Que cada um seja do jeito que lhe for conveniente, desde que não prejudique sua saúde - essa deveria ser a preocupação. Nem vou falar muito de amor-próprio, dessa vez. Só acho que não faz o menor sentido envergar a ditadura da beleza para o outro lado e ter um monte de meninas comendo feito loucas a procura de curvas. Com 20 e poucos ou mais, geralmente, estamos bem resolvidas em relação à isso (ou deveríamos).
Não vamos colocar na cabeça das adolescentes de agora essa história novamente, que já martirizaram adolescentes das décadas passadas, transformando muitas meninas lindas em bulímicas e anoréxicas.
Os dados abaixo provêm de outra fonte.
(* ===== verification/Utf8.v ===== *)
(** * Decoding UTF-8

    [str::from_utf8] and [String::from_utf8_lossy] of the standard library, on
    which the escape-sequence handlers of Terminal.v and the readers of durable
    lines rely: decoding and [utf8] undo each other, and the lossy decoder never
    fails. *)

From S2P Require Import Prelude.

(** What stands at the front of the bytes: a character and its length, or the
    length of an ill-formed sequence. *)
Inductive decoded : Set := Good (c : char) (n : nat) | Bad (n : nat).

(** The lead bytes: how many bytes follow, the range of the first of them, and
    the bits of the lead. *)
Definition lead_byte (b : N) : option (nat * N * N * N) :=
  if b <? 194 then None
  else if b <? 224 then Some (1%nat, 128, 191, b - 192)
  else if b =? 224 then Some (2%nat, 160, 191, 0)
  else if b =? 237 then Some (2%nat, 128, 159, 13)
  else if b <? 240 then Some (2%nat, 128, 191, b - 224)
  else if b =? 240 then Some (3%nat, 144, 191, 0)
  else if b <? 244 then Some (3%nat, 128, 191, b - 240)
  else if b =? 244 then Some (3%nat, 128, 143, 4)
  else None.

Definition within (lo hi b : N) : bool := (lo <=? b) && (b <=? hi).

(** [k] more continuation bytes; [seen] are accepted already. *)
Fixpoint decode_rest (k seen : nat) (acc : N) (bs : list N) : decoded :=
  match k with
  | O => Good acc seen
  | S k =>
      match bs with
      | b :: bs => if within 128 191 b then decode_rest k (S seen) (acc * 64 + (b - 128)) bs else Bad seen
      | [] => Bad seen
      end
  end.

Definition decode_first (b : N) (bs : list N) : decoded :=
  if b <? 128 then Good b 1
  else match lead_byte b with
  | None => Bad 1
  | Some (k, lo, hi, bits) =>
      match bs with
      | b1 :: bs => if within lo hi b1 then decode_rest (k - 1) 2 (bits * 64 + (b1 - 128)) bs else Bad 1
      | [] => Bad 1
      end
  end.

Fixpoint from_utf8_fuel (fuel : nat) (bs : list N) : option str :=
  match fuel, bs with
  | _, [] => Some []
  | O, _ => None
  | S fuel, b :: rest =>
      match decode_first b rest with
      | Good c n => (cons c) <$> from_utf8_fuel fuel (drop n bs)
      | Bad _ => None
      end
  end.

Definition from_utf8 (bs : list N) : option str := from_utf8_fuel (length bs) bs.

(** Ill-formed sequences become U+FFFD. *)
Fixpoint lossy_fuel (fuel : nat) (bs : list N) : str :=
  match fuel, bs with
  | _, [] => []
  | O, _ => []
  | S fuel, b :: rest =>
      match decode_first b rest with
      | Good c n => c :: lossy_fuel fuel (drop n bs)
      | Bad n => 65533 :: lossy_fuel fuel (drop n bs)
      end
  end.

Definition from_utf8_lossy (bs : list N) : str := lossy_fuel (length bs) bs.

(** A Unicode scalar value. *)
Definition scalar (c : char) : Prop := c < 55296 \/ 57344 <= c < 1114112.

(** ** Facts *)

Lemma land_63 x : N.land x 63 = x mod 64.
Proof. change 63 with (N.ones 6). apply N.land_ones. Qed.

Lemma shiftr_64 x k : N.shiftr x k = x / 2 ^ k.
Proof. apply N.shiftr_div_pow2. Qed.

Lemma lead_spec b :
  194 <= b -> lead_byte b =
    if b <? 224 then Some (1%nat, 128, 191, b - 192)
    else if b =? 224 then Some (2%nat, 160, 191, 0)
    else if b =? 237 then Some (2%nat, 128, 159, 13)
    else if b <? 240 then Some (2%nat, 128, 191, b - 224)
    else if b =? 240 then Some (3%nat, 144, 191, 0)
    else if b <? 244 then Some (3%nat, 128, 191, b - 240)
    else if b =? 244 then Some (3%nat, 128, 143, 4) else None.
Proof. intros H. unfold lead_byte. by destruct (N.ltb_spec b 194); [lia|]. Qed.

Lemma within_cont x : within 128 191 (128 + x mod 64) = true.
Proof.
  pose proof (N.mod_lt x 64 ltac:(done)) as H. revert H. generalize (x mod 64) as r. intros r H.
  unfold within. apply andb_true_iff. split; apply N.leb_le; lia.
Qed.

Lemma decode_char c rest :
  scalar c ->
  match utf8_char c with
  | b :: bs => decode_first b (bs ++ rest) = Good c (length (utf8_char c))
  | [] => False
  end.
Proof.
  unfold scalar. intros Hc. unfold utf8_char. rewrite !land_63, !shiftr_64. change (2 ^ 6) with 64.
  change (2 ^ 12) with 4096. change (2 ^ 18) with 262144.
  destruct (N.ltb_spec c 128) as [H1|H1].
  { cbn. unfold decode_first. by destruct (N.ltb_spec c 128); [|lia]. }
  pose proof (N.div_mod c 64 ltac:(done)) as D1. pose proof (N.mod_lt c 64 ltac:(done)) as M1.
  set (q1 := c / 64) in *. set (r1 := c mod 64) in *.
  destruct (N.ltb_spec c 2048) as [H2|H2].
  - cbn [app length]. unfold decode_first. destruct (N.ltb_spec (192 + q1) 128); [lia|].
    rewrite lead_spec by lia. destruct (N.ltb_spec (192 + q1) 224); [|lia].
    unfold within. destruct (N.leb_spec 128 (128 + r1)); [|lia]. destruct (N.leb_spec (128 + r1) 191); [|lia].
    cbn. f_equal. lia.
  - pose proof (N.div_mod q1 64 ltac:(done)) as D2. pose proof (N.mod_lt q1 64 ltac:(done)) as M2.
    assert (c / 4096 = q1 / 64) as E2 by (unfold q1; rewrite N.Div0.div_div; done).
    assert (c / 4096 mod 64 = q1 / 64 mod 64) as E2' by by rewrite E2.
    destruct (N.ltb_spec c 65536) as [H3|H3].
    + rewrite E2. set (q2 := q1 / 64) in *. set (r2 := q1 mod 64) in *.
      cbn [app length]. unfold decode_first. destruct (N.ltb_spec (224 + q2) 128); [lia|].
      rewrite lead_spec by lia. destruct (N.ltb_spec (224 + q2) 224); [lia|].
      assert (within 128 191 (128 + r1) = true) as W1 by (unfold within; apply andb_true_iff; split; apply N.leb_le; lia).
      assert (forall lo hi, lo <= 128 + r2 <= hi -> within lo hi (128 + r2) = true) as W2
        by (intros; unfold within; apply andb_true_iff; split; apply N.leb_le; lia).
      destruct (N.eqb_spec (224 + q2) 224) as [E|E]; [|destruct (N.eqb_spec (224 + q2) 237) as [F|F]].
      * rewrite W2 by lia. cbn [Nat.sub decode_rest]. rewrite W1. f_equal. lia.
      * rewrite W2 by (destruct Hc; lia). cbn [Nat.sub decode_rest]. rewrite W1. f_equal. lia.
      * destruct (N.ltb_spec (224 + q2) 240); [|lia]. rewrite W2 by lia. cbn [Nat.sub decode_rest]. rewrite W1.
        f_equal. lia.
    + pose proof (N.div_mod (q1 / 64) 64 ltac:(done)) as D3. pose proof (N.mod_lt (q1 / 64) 64 ltac:(done)) as M3.
      assert (c / 262144 = q1 / 64 / 64) as E3 by (unfold q1; rewrite !N.Div0.div_div; done).
      rewrite E2, E3. set (q2 := q1 / 64) in *. set (r2 := q1 mod 64) in *. set (q3 := q2 / 64) in *. set (r3 := q2 mod 64) in *.
      cbn [app length]. unfold decode_first. destruct (N.ltb_spec (240 + q3) 128); [lia|].
      rewrite lead_spec by lia. destruct (N.ltb_spec (240 + q3) 224); [lia|].
      destruct (N.eqb_spec (240 + q3) 224); [lia|]. destruct (N.eqb_spec (240 + q3) 237); [lia|].
      destruct (N.ltb_spec (240 + q3) 240); [lia|].
      assert (forall r lo hi, lo <= 128 + r <= hi -> within lo hi (128 + r) = true) as W
        by (intros; unfold within; apply andb_true_iff; split; apply N.leb_le; lia).
      destruct (N.eqb_spec (240 + q3) 240) as [E|E]; [|destruct (N.ltb_spec (240 + q3) 244) as [F|F]].
      * rewrite W by lia. cbn [Nat.sub decode_rest]. rewrite !W by lia. f_equal. lia.
      * rewrite W by lia. cbn [Nat.sub decode_rest]. rewrite !W by lia. f_equal. lia.
      * destruct (N.eqb_spec (240 + q3) 244); [|lia]. rewrite W by lia. cbn [Nat.sub decode_rest].
        rewrite !W by lia. f_equal. lia.
Qed.

Lemma utf8_char_nonempty c : utf8_char c <> [].
Proof. unfold utf8_char. by destruct (c <? 128), (c <? 2048), (c <? 65536). Qed.

Lemma from_utf8_grow s : forall fuel, Forall scalar s -> (length (utf8 s) <= fuel)%nat ->
  from_utf8_fuel fuel (utf8 s) = Some s.
Proof.
  induction s as [|c s IH]; intros fuel Hs Hf; [by destruct fuel|].
  apply Forall_cons in Hs as [Hc Hs]. unfold utf8 in *. cbn [map concat] in *.
  pose proof (decode_char c (concat (map utf8_char s)) Hc) as Hd.
  destruct (utf8_char c) as [|b bs] eqn:E; [done|]. cbn [app] in *.
  destruct fuel as [|fuel]; [cbn in Hf; lia|]. cbn [from_utf8_fuel]. rewrite Hd.
  cbn [length drop]. rewrite drop_app_length.
  rewrite IH; [done|done|]. cbn in Hf. rewrite length_app in Hf. lia.
Qed.

(** Decoding undoes encoding. *)
Lemma from_utf8_utf8 s : Forall scalar s -> from_utf8 (utf8 s) = Some s.
Proof. intros Hs. by apply from_utf8_grow. Qed.

Lemma decode_rest_pos k seen acc bs : (0 < seen)%nat ->
  match decode_rest k seen acc bs with Good _ n => (0 < n)%nat | Bad n => (0 < n)%nat end.
Proof.
  revert seen acc bs. induction k as [|k IH]; intros seen acc bs H; [done|]. cbn.
  destruct bs as [|b bs]; [done|]. destruct (within 128 191 b); [apply IH; lia|done].
Qed.

(** The lossy decoder agrees with the strict one on well-formed bytes. *)
Lemma lossy_agrees fuel bs s : from_utf8_fuel fuel bs = Some s -> lossy_fuel fuel bs = s.
Proof.
  revert bs s. induction fuel as [|fuel IH]; intros [|b bs] s; cbn [from_utf8_fuel lossy_fuel]; try (by intros [= <-]).
  destruct (decode_first b bs) as [c n|n]; [|done]. intros H. apply fmap_Some in H as (s' & Hs & ->).
  f_equal. by apply IH.
Qed.

Lemma decode_first_pos b bs :
  match decode_first b bs with Good _ n => (0 < n)%nat | Bad n => (0 < n)%nat end.
Proof.
  unfold decode_first. destruct (b <? 128); [lia|]. destruct (lead_byte b) as [[[[k lo] hi] bits]|]; [|lia].
  destruct bs as [|b1 bs]; [lia|]. destruct (within lo hi b1); [|lia]. apply decode_rest_pos. lia.
Qed.

(** Every round consumes a byte at least, so the length is fuel enough. *)
Lemma lossy_fuel_enough fuel bs : (length bs <= fuel)%nat -> lossy_fuel fuel bs = from_utf8_lossy bs.
Proof.
  unfold from_utf8_lossy. revert bs. assert (forall n m bs, (length bs <= n)%nat -> (length bs <= m)%nat ->
    lossy_fuel n bs = lossy_fuel m bs) as H; [|intros bs Hl; by apply H].
  induction n as [|n IH]; intros [|m] [|b bs] Hn Hm; try done; cbn in Hn, Hm; try lia.
  cbn [lossy_fuel]. pose proof (decode_first_pos b bs) as Hp.
  destruct (decode_first b bs) as [c k|k]; f_equal; apply IH; rewrite length_drop; cbn; lia.
Qed.
Lemma split_64 a r : r < 64 -> (a * 64 + r) / 64 = a /\ (a * 64 + r) mod 64 = r.
Proof.
  intros Hr. rewrite (N.add_comm (a * 64)), N.div_add, N.Div0.mod_add, N.div_small, N.mod_small by lia. by split.
Qed.

Lemma within_spec lo hi b : within lo hi b = true <-> lo <= b <= hi.
Proof. unfold within. rewrite andb_true_iff, !N.leb_le. done. Qed.

Lemma lead_bits b k lo hi bits : lead_byte b = Some (k, lo, hi, bits) ->
  k = 1%nat /\ 194 <= b < 224 /\ bits = b - 192 /\ lo = 128 /\ hi = 191
  \/ k = 2%nat /\ 224 <= b < 240 /\ bits = b - 224 /\ 128 <= lo /\ hi <= 191
     /\ (b = 224 -> lo = 160) /\ (b = 237 -> hi = 159)
  \/ k = 3%nat /\ 240 <= b <= 244 /\ bits = b - 240 /\ 128 <= lo /\ hi <= 191
     /\ (b = 240 -> lo = 144) /\ (b = 244 -> hi = 143).
Proof.
  unfold lead_byte.
  repeat match goal with
  | |- context [?x <? ?y] => destruct (N.ltb_spec x y)
  | |- context [?x =? ?y] => destruct (N.eqb_spec x y)
  end; intros [= <- <- <- <-]; lia.
Qed.

(** A decoded character is a scalar value, and stood there as it is encoded. *)
Lemma decode_first_good b rest c n : decode_first b rest = Good c n ->
  scalar c /\ b :: rest = utf8_char c ++ drop n (b :: rest).
Proof.
  unfold decode_first, scalar. destruct (N.ltb_spec b 128) as [Hb|Hb].
  { intros [= <- <-]. unfold utf8_char. rewrite (proj2 (N.ltb_lt b 128)) by done. split; [lia|done]. }
  destruct (lead_byte b) as [[[[k lo] hi] bits]|] eqn:E; [|done]. apply lead_bits in E.
  destruct rest as [|b1 rest]; [done|]. destruct (within lo hi b1) eqn:W1; [|done]. apply within_spec in W1.
  unfold utf8_char. rewrite !land_63, !shiftr_64. change (2 ^ 6) with 64. change (2 ^ 12) with (64 * 64).
  change (2 ^ 18) with (64 * 64 * 64). rewrite <- !N.Div0.div_div.
  destruct E as [(-> & E)|[(-> & E)|(-> & E)]]; cbn [Nat.sub decode_rest].
  - intros [= <- <-]. destruct (split_64 bits (b1 - 128) ltac:(lia)) as [-> ->].
    rewrite (proj2 (N.ltb_ge _ 128)), (proj2 (N.ltb_lt _ 2048)) by lia. cbn [drop app]. split; [lia|]. do 2 f_equal; lia.
  - destruct rest as [|b2 rest]; [done|]. destruct (within 128 191 b2) eqn:W2; [|done]. apply within_spec in W2.
    intros [= <- <-]. destruct (split_64 (bits * 64 + (b1 - 128)) (b2 - 128) ltac:(lia)) as [-> ->].
    destruct (split_64 bits (b1 - 128) ltac:(lia)) as [-> ->].
    rewrite (proj2 (N.ltb_ge _ 128)), (proj2 (N.ltb_ge _ 2048)), (proj2 (N.ltb_lt _ 65536)) by lia.
    cbn [drop app]. split; [lia|]. do 3 (f_equal; try lia).
  - destruct rest as [|b2 rest]; [done|]. destruct (within 128 191 b2) eqn:W2; [|done]. apply within_spec in W2.
    destruct rest as [|b3 rest]; [done|]. destruct (within 128 191 b3) eqn:W3; [|done]. apply within_spec in W3.
    intros [= <- <-]. destruct (split_64 ((bits * 64 + (b1 - 128)) * 64 + (b2 - 128)) (b3 - 128) ltac:(lia)) as [-> ->].
    destruct (split_64 (bits * 64 + (b1 - 128)) (b2 - 128) ltac:(lia)) as [-> ->].
    destruct (split_64 bits (b1 - 128) ltac:(lia)) as [-> ->].
    rewrite (proj2 (N.ltb_ge _ 128)), (proj2 (N.ltb_ge _ 2048)), (proj2 (N.ltb_ge _ 65536)) by lia.
    cbn [drop app]. split; [lia|]. do 4 (f_equal; try lia).
Qed.

(** Encoding undoes strict decoding. *)
Lemma utf8_from_utf8 bs s : from_utf8 bs = Some s -> utf8 s = bs /\ Forall scalar s.
Proof.
  unfold from_utf8. generalize (length bs). intros fuel. revert bs s.
  induction fuel as [|fuel IH]; intros [|b bs] s; cbn [from_utf8_fuel]; try done; [intros [= <-]; by split|intros [= <-]; by split|].
  destruct (decode_first b bs) as [c n|n] eqn:E; [|done]. apply decode_first_good in E as [Hc E].
  intros H. apply fmap_Some in H as (s' & Hs & ->). apply IH in Hs as [Hs Hf].
  split; [|by constructor]. unfold utf8 in *. cbn [map concat]. by rewrite Hs, <- E.
Qed.

Lemma utf8_app s t : utf8 (s ++ t) = utf8 s ++ utf8 t.
Proof. unfold utf8. by rewrite map_app, concat_app. Qed.

Lemma utf8_ascii s : Forall (fun c => c < 128) s -> utf8 s = s.
Proof.
  induction 1 as [|c s Hc _ IH]; [done|]. unfold utf8 in *. cbn [map concat]. rewrite IH.
  unfold utf8_char. by rewrite (proj2 (N.ltb_lt c 128)).
Qed.

(** A tactic for the bytes of a short list. *)
Ltac bytes :=
  repeat match goal with
  | |- Forall _ [] => constructor
  | |- Forall _ (_ :: _) => apply Forall_cons; split; [cbn beta; lia|]
  end.

Lemma utf8_char_bytes c : scalar c -> Forall (fun b => (b = c \/ 128 <= b) /\ b < 256) (utf8_char c).
Proof.
  intros Hc. unfold scalar in Hc. unfold utf8_char. rewrite !land_63, !shiftr_64.
  change (2 ^ 6) with 64. change (2 ^ 12) with 4096. change (2 ^ 18) with 262144.
  pose proof (N.mod_lt c 64 ltac:(lia)). pose proof (N.mod_lt (c / 64) 64 ltac:(lia)). pose proof (N.mod_lt (c / 4096) 64 ltac:(lia)).
  pose proof (N.le_0_l (c mod 64)). pose proof (N.le_0_l ((c / 64) mod 64)). pose proof (N.le_0_l ((c / 4096) mod 64)).
  pose proof (N.le_0_l (c / 64)). pose proof (N.le_0_l (c / 4096)). pose proof (N.le_0_l (c / 262144)).
  destruct (N.ltb_spec c 128) as [Hlt|Hge].
  { apply Forall_cons. split; [|constructor]. split; [by left|lia]. }
  destruct (N.ltb_spec c 2048).
  { assert (c / 64 < 32) by (apply N.div_lt_upper_bound; lia). bytes. }
  destruct (N.ltb_spec c 65536).
  { assert (c / 4096 < 16) by (apply N.div_lt_upper_bound; lia). bytes. }
  assert (c / 262144 < 8) by (apply N.div_lt_upper_bound; lia). bytes.
Qed.

Lemma utf8_bytes s : Forall scalar s -> Forall (fun b => b < 256) (utf8 s).
Proof.
  induction 1 as [|c s Hc _ IH]; [constructor|]. change (utf8 (c :: s)) with (utf8_char c ++ utf8 s).
  apply Forall_app; split; [|done]. eapply Forall_impl; [by apply utf8_char_bytes|]. cbn. intros b [_ Hb]. exact Hb.
Qed.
Agora parece que está acontecendo a mesma coisa, só que ao contrário. 
Dois padrões, só dois, diante de uma infinidade de corpos e de formas que existem (e sempre existiram) por aí. O exagero, o radicalismo pode tornar-se prejudicial em ambos os casos. Nem cópias das passarelas e nem mulheres frutas, nada que não tenha sentido ou significado. Ou pior, em pleno século XXI, teremos agora a mulher sanfona, aquela que engorda e emagrece para agradar aos outros. Que regresso! 
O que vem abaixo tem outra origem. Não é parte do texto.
(* ===== verification/Lines.v ===== *)
(** * Lines of a byte stream

    [BufRead::read_until(b'\n', ..)], [read_line] and [lines] of the standard
    library, on which the event log reads its files: the records of a stream,
    each with its terminator, and what appending and truncating do to them. *)

From S2P Require Import Prelude.

(** The successive results of [read_until(b'\n', ..)]: only the last may lack
    its terminator. *)
Fixpoint chunks (bs : list N) : list (list N) :=
  match bs with
  | [] => []
  | b :: rest =>
      if b =? 10 then [10] :: chunks rest
      else match chunks rest with
      | [] => [[b]]
      | c :: cs => (b :: c) :: cs
      end
  end.

Definition terminated (c : list N) : bool := bool_decide (last c = Some 10).

(** What [lines] drops: a newline, and a carriage return before it. *)
Definition chomp (c : list N) : list N :=
  if terminated c then
    let l := removelast c in
    if bool_decide (last l = Some 13) then removelast l else l
  else c.

(** [bytes[..count - 1]] *)
Definition body (c : list N) : list N := removelast c.

Definition lines (bs : list N) : list (list N) := map chomp (chunks bs).

(** A record with its terminator. *)
Definition record (c : list N) : Prop := exists l, c = l ++ [10] /\ 10 ∉ l.

(** ** Facts *)

Lemma concat_chunks bs : concat (chunks bs) = bs.
Proof.
  induction bs as [|b bs IH]; simpl; [done|]. case (N.eqb_spec b 10) as [->|]; simpl; [by rewrite IH|].
  destruct (chunks bs) as [|c cs]; simpl in *; by rewrite <- IH.
Qed.

Lemma chunks_line l : 10 ∉ l -> l <> [] -> chunks l = [l].
Proof.
  induction l as [|b l IH]; [done|]. intros Hl _. apply not_elem_of_cons in Hl as [Hb Hl]. simpl.
  rewrite (proj2 (N.eqb_neq b 10)) by congruence. destruct l as [|c l]; [done|]. by rewrite IH.
Qed.

Lemma chunks_record_app l rest : 10 ∉ l -> chunks ((l ++ [10]) ++ rest) = (l ++ [10]) :: chunks rest.
Proof.
  rewrite <- app_assoc. induction l as [|b l IH]; [done|]. intros Hl. apply not_elem_of_cons in Hl as [Hb Hl]. simpl in *.
  rewrite (proj2 (N.eqb_neq b 10)) by congruence. by rewrite IH.
Qed.

Lemma chunks_records cs rest : Forall record cs -> chunks (concat cs ++ rest) = cs ++ chunks rest.
Proof.
  induction cs as [|c cs IH]; [done|]. intros [(l & -> & Hl) Hcs]%Forall_cons.
  cbn [concat app]. rewrite <- app_assoc, chunks_record_app by done. by rewrite IH.
Qed.

Lemma chunks_concat cs : Forall record cs -> chunks (concat cs) = cs.
Proof. intros Hcs. pose proof (chunks_records cs [] Hcs) as E. by rewrite !app_nil_r in E. Qed.

Lemma terminated_app l : terminated (l ++ [10]) = true.
Proof. unfold terminated. rewrite last_snoc. by apply bool_decide_eq_true. Qed.

Lemma record_terminated c : record c -> terminated c = true.
Proof. intros (l & -> & _). apply terminated_app. Qed.

Lemma record_body c : record c -> c = body c ++ [10].
Proof. intros (l & -> & _). unfold body. by rewrite removelast_last. Qed.

Lemma body_app l : body (l ++ [10]) = l.
Proof. apply removelast_last. Qed.

(** Every chunk but the last is a record; the last is one if it is terminated. *)
Lemma chunks_cons bs c cs : chunks bs = c :: cs ->
  c <> [] /\ (record c /\ bs = c ++ concat cs /\ chunks (concat cs) = cs \/ 10 ∉ c /\ cs = [] /\ bs = c).
Proof.
  revert c cs. induction bs as [|b bs IH]; intros c cs; simpl; [done|].
  case (N.eqb_spec b 10) as [->|Hb].
  - intros [= <- <-]. split; [done|]. left. split; [exists []; split; [done|apply not_elem_of_nil]|].
    rewrite concat_chunks. by split.
  - destruct (chunks bs) as [|d ds] eqn:E.
    + intros [= <- <-]. split; [done|]. right.
      assert (bs = []) as -> by (by rewrite <- (concat_chunks bs), E).
      by rewrite list_elem_of_singleton.
    + intros [= <- <-]. destruct (IH _ _ eq_refl) as [_ [((l & -> & Hl) & -> & Hc)|(Hd & -> & ->)]]; (split; [done|]).
      * left. split; [|by rewrite Hc]. exists (b :: l). rewrite not_elem_of_cons. split; [done|split; [congruence|done]].
      * right. rewrite not_elem_of_cons. split; [split; [congruence|done]|done].
Qed.

Lemma chunk_record bs c cs : chunks bs = c :: cs -> terminated c = true -> record c.
Proof.
  intros E Ht. destruct (chunks_cons _ _ _ E) as [Hne [(Hr & _)|(Hc & _)]]; [done|].
  unfold terminated in Ht. apply bool_decide_eq_true in Ht. apply last_Some in Ht as (l & ->). exfalso. set_solver.
Qed.

Lemma unterminated_last bs c cs : chunks bs = c :: cs -> terminated c = false -> cs = [] /\ 10 ∉ c.
Proof.
  intros E Ht. destruct (chunks_cons _ _ _ E) as [_ [(Hr & _)|(Hc & -> & _)]]; [|done].
  by rewrite record_terminated in Ht.
Qed.

Lemma chunks_tail bs c cs : chunks bs = c :: cs -> chunks (concat cs) = cs.
Proof. intros E. by destruct (chunks_cons _ _ _ E) as [_ [(_ & _ & Hc)|(_ & -> & _)]]. Qed.

Lemma terminated_cons b c : c <> [] -> terminated (b :: c) = terminated c.
Proof. intros Hc. unfold terminated. by destruct c. Qed.

Lemma chomp_app l : last l <> Some 13 -> chomp (l ++ [10]) = l.
Proof.
  intros Hl. unfold chomp. rewrite terminated_app, removelast_last. by rewrite bool_decide_eq_false_2.
Qed.

(** Dropping the terminator leaves the body, less a carriage return. *)
Lemma chomp_body c : record c -> body c = chomp c \/ body c = chomp c ++ [13].
Proof.
  intros (l & -> & _). unfold chomp, body. rewrite terminated_app, removelast_last.
  case_bool_decide as Hl; [|by left]. right. apply last_Some in Hl as (l' & ->). by rewrite removelast_last.
Qed.

Lemma chomp_elem b c : b ∈ chomp c -> b ∈ c.
Proof.
  assert (forall l : list N, b ∈ removelast l -> b ∈ l) as Hr.
  { intros l. destruct (decide (l = [])) as [->|Hl]; [done|].
    rewrite (app_removelast_last 0 Hl) at 2. intros. apply elem_of_app. by left. }
  unfold chomp. destruct (terminated c); [|done]. case_bool_decide; [|apply Hr]. intros. by apply Hr, Hr.
Qed.

Lemma lines_no_newline bs : Forall (fun l => 10 ∉ l) (lines bs).
Proof.
  unfold lines. remember (chunks bs) as cs eqn:E. symmetry in E. revert bs E.
  induction cs as [|c cs IH]; intros bs E; [constructor|]. pose proof (chunks_tail _ _ _ E) as Ht. cbn.
  apply Forall_cons. split; [|by eapply IH].
  destruct (chunks_cons _ _ _ E) as [_ [((l & -> & Hl) & _)|(Hc & _)]]; [|intros Hin; by apply Hc, chomp_elem].
  unfold chomp. rewrite terminated_app, removelast_last. case_bool_decide as Hlast; [|done].
  apply last_Some in Hlast as (l' & ->). rewrite removelast_last. set_solver.
Qed.

(** Truncation at any byte keeps the records that lie before it, all of them,
    and a rest without a terminator. *)
Lemma take_records cs n : Forall record cs ->
  exists k r, take n (concat cs) = concat (take k cs) ++ r /\ 10 ∉ r /\ (k <= length cs)%nat
    /\ (length (concat (take k cs)) <= n)%nat
    /\ ((k < length cs)%nat -> (n < length (concat (take (S k) cs)))%nat).
Proof.
  revert n. induction cs as [|c cs IH]; intros n Hcs.
  - exists 0%nat, []. simpl. rewrite take_nil. split; [done|]. split; [apply not_elem_of_nil|]. simpl. split; [lia|]. split; lia.
  - apply Forall_cons in Hcs as [Hc Hcs]. cbn [concat]. destruct (decide (length c <= n)%nat) as [Hn|Hn].
    + destruct (IH (n - length c)%nat Hcs) as (k & r & E & Hr & Hk & Hlow & Hhigh). exists (S k), r.
      rewrite take_app, (take_ge c) by lia. rewrite E. cbn [take concat length]. rewrite app_assoc, !length_app.
      split; [done|]. split; [done|]. split; [lia|]. split; [lia|]. intros Hlt. apply Nat.succ_lt_mono, Hhigh in Hlt.
      cbn [take] in Hlt. lia.
    + exists 0%nat, (take n c). rewrite take_app_le by lia. cbn [take concat app length]. split; [done|].
      split; [|split; [lia|split; [lia|intros _; rewrite length_app; lia]]].
      destruct Hc as (l & -> & Hl). rewrite length_app in Hn. simpl in Hn. rewrite take_app_le by lia.
      intros Hin. apply Hl. rewrite <- (take_drop n l). by apply elem_of_app; left.
Qed.

(** Text that is empty or ends with a newline. *)
Definition whole_lines (pre : list N) : Prop := pre = [] \/ exists p, pre = p ++ [10].

Lemma chunks_nonempty b bs : chunks (b :: bs) <> [].
Proof. simpl. destruct (b =? 10); [done|]. by destruct (chunks bs). Qed.

Lemma whole_records p : Forall record (chunks (p ++ [10])).
Proof.
  assert (record [10]) as H10 by (exists []; split; [done|apply not_elem_of_nil]).
  induction p as [|b p IH]; [by apply Forall_singleton|]. cbn [chunks app].
  destruct (N.eqb_spec b 10) as [->|Hb]; [by constructor|].
  destruct (chunks (p ++ [10])) as [|c cs] eqn:E.
  - by destruct p; apply chunks_nonempty in E.
  - apply Forall_cons in IH as [(l & -> & Hl) IH]. constructor; [|done]. exists (b :: l). split; [done|].
    intros [H|?]%elem_of_cons; [congruence|done].
Qed.

Lemma chunks_whole pre rest : whole_lines pre -> chunks (pre ++ rest) = chunks pre ++ chunks rest.
Proof.
  intros H. rewrite <- (concat_chunks pre) at 1. apply chunks_records.
  destruct H as [->|[p ->]]; [constructor|apply whole_records].
Qed.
Bem ou mal, os homens estão menos susceptíveis a isso, ninguém enche muito a paciência deles com essa história. Eles não se cobram tanto, não ficam o tempo todo fazendo comparações se o cara mais atraente é o magro ou o mais pesado. Aliás, alguns "sarados" sim e certas mulheres também vem com aquela bobagem de querer ter um "tanquinho" em casa, absurdo também! Se o cara não tem aqueles gomos na barriga (sinceramente, não vejo graça, como também não aprecio um monte de músculos), perdeu playboy... É isso? E o homem que fica atazanando as ideias de sua companheira, que exige que ela seja magrinha ou gordinha é um babaca. 

Aliás, independente de gêneros agora: Queremos que nos aceitem pelo que somos mas exigimos um padrão de beleza dos outros? Queremos que uma mente genial em um corpo de deus grego? É sempre de bom tom pararmos e pensarmos com (um pouco que seja) de alteridade.
Bem sabemos que ninguém se apaixona pelo outro por causa do corpo, algumas características podem atrair ou não, mas isso não é suficiente. Quantas vezes nos surpreendemos com aquela pessoa que não faz nosso "tipo"? Pode não fazer seu "tipo" e mesmo assim tornar-se o amor da sua vida.Isso atrai, é transformador. Aliás, o amor é libertador também nesse sentido, de romper com nossos padrões e preconceitos... 

Penso, simplesmente, que a ditadura da beleza já deveria ter sido colocada abaixo há muito tempo, assim como uma série de padrões estéticos. Isso sim é fora de moda! Afinal, o corpo é apenas matéria que se degenera um pouco a cada dia.

Já dizia o tal principezinho "O essencial é invísivel ao olhos".